___ GIVEN DATA

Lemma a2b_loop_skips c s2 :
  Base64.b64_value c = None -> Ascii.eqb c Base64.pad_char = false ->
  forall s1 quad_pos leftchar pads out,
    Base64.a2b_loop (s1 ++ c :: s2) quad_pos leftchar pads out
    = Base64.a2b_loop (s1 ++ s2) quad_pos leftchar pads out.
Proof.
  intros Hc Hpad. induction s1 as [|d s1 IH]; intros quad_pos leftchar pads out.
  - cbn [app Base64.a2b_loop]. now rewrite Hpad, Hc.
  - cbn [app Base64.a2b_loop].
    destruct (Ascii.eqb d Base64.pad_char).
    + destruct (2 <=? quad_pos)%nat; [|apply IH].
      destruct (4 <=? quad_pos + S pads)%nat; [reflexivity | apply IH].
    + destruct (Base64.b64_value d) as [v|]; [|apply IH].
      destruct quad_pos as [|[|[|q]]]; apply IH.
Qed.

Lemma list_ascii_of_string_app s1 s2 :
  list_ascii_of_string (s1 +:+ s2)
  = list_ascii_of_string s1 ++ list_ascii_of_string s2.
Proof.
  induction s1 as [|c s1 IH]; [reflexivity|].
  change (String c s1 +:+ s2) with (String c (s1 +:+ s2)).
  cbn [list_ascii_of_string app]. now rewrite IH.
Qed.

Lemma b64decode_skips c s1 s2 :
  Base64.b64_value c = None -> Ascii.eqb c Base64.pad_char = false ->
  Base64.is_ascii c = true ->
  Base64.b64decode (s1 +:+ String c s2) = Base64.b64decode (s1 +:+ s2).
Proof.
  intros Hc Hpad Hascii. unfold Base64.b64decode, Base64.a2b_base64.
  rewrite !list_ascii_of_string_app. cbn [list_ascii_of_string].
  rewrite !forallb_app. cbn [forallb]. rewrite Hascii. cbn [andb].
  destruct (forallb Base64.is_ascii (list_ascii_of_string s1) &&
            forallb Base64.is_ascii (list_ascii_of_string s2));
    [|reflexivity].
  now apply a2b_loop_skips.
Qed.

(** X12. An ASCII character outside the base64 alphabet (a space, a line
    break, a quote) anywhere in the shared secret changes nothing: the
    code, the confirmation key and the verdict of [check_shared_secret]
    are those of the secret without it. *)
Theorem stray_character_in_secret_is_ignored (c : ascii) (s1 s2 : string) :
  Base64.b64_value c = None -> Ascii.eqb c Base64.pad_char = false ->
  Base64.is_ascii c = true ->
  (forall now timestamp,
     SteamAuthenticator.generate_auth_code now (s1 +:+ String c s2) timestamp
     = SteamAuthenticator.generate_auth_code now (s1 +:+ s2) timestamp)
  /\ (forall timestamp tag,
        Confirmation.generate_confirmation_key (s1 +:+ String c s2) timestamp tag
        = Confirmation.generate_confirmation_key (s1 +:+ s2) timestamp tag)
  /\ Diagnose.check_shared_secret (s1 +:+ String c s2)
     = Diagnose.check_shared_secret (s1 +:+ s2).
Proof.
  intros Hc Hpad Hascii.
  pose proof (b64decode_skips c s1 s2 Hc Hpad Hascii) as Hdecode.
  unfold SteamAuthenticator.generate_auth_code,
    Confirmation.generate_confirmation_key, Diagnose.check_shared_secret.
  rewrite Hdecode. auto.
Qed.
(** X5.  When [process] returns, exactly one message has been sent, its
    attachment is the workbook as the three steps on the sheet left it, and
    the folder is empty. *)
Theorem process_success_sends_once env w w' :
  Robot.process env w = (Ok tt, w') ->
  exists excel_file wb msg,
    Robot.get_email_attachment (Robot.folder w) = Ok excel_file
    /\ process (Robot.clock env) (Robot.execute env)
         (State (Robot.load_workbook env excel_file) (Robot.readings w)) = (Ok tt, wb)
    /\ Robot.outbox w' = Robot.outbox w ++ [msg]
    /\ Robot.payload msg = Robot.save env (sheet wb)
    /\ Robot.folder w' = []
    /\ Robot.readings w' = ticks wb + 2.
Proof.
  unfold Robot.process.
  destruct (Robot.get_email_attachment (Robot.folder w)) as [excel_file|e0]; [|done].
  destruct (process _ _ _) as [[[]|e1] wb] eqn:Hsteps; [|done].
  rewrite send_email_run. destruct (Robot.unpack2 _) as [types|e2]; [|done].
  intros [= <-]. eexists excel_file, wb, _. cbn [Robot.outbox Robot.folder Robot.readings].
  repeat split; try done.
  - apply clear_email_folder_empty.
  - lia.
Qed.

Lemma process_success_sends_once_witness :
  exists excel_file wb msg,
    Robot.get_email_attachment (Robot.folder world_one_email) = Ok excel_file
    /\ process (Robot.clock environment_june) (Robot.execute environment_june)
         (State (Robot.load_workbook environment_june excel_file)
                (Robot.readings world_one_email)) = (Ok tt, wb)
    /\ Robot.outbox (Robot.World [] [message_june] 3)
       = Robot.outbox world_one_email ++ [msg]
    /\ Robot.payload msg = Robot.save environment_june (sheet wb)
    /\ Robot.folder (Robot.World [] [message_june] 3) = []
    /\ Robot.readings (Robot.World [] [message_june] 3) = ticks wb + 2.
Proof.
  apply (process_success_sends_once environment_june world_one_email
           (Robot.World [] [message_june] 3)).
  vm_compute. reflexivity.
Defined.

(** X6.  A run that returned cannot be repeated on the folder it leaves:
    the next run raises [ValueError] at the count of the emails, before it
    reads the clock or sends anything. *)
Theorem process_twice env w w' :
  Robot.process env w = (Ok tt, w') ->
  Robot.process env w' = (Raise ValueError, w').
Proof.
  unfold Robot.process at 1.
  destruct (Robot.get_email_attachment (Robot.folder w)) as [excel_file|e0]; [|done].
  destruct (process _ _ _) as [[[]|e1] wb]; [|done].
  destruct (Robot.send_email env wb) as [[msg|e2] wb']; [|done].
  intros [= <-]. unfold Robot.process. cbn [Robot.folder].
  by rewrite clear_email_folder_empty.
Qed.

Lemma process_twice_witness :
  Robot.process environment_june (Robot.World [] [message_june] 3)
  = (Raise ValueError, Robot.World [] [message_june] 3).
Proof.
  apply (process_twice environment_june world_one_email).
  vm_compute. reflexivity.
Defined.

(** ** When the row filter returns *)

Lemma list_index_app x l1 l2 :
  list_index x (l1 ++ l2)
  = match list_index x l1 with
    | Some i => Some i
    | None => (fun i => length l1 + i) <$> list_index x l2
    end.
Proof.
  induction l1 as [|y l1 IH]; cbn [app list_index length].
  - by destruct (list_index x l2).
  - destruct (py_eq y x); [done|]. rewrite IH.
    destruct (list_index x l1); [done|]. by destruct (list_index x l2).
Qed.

______

AIM OF THE TASK:
Look for the string "ValueError" in the entries above. Copy every line that has it.

RESPONSE FOR THIS EXERCISE:
    the next run raises [ValueError] at the count of the emails, before it
  Robot.process env w' = (Raise ValueError, w').
  = (Raise ValueError, Robot.World [] [message_june] 3).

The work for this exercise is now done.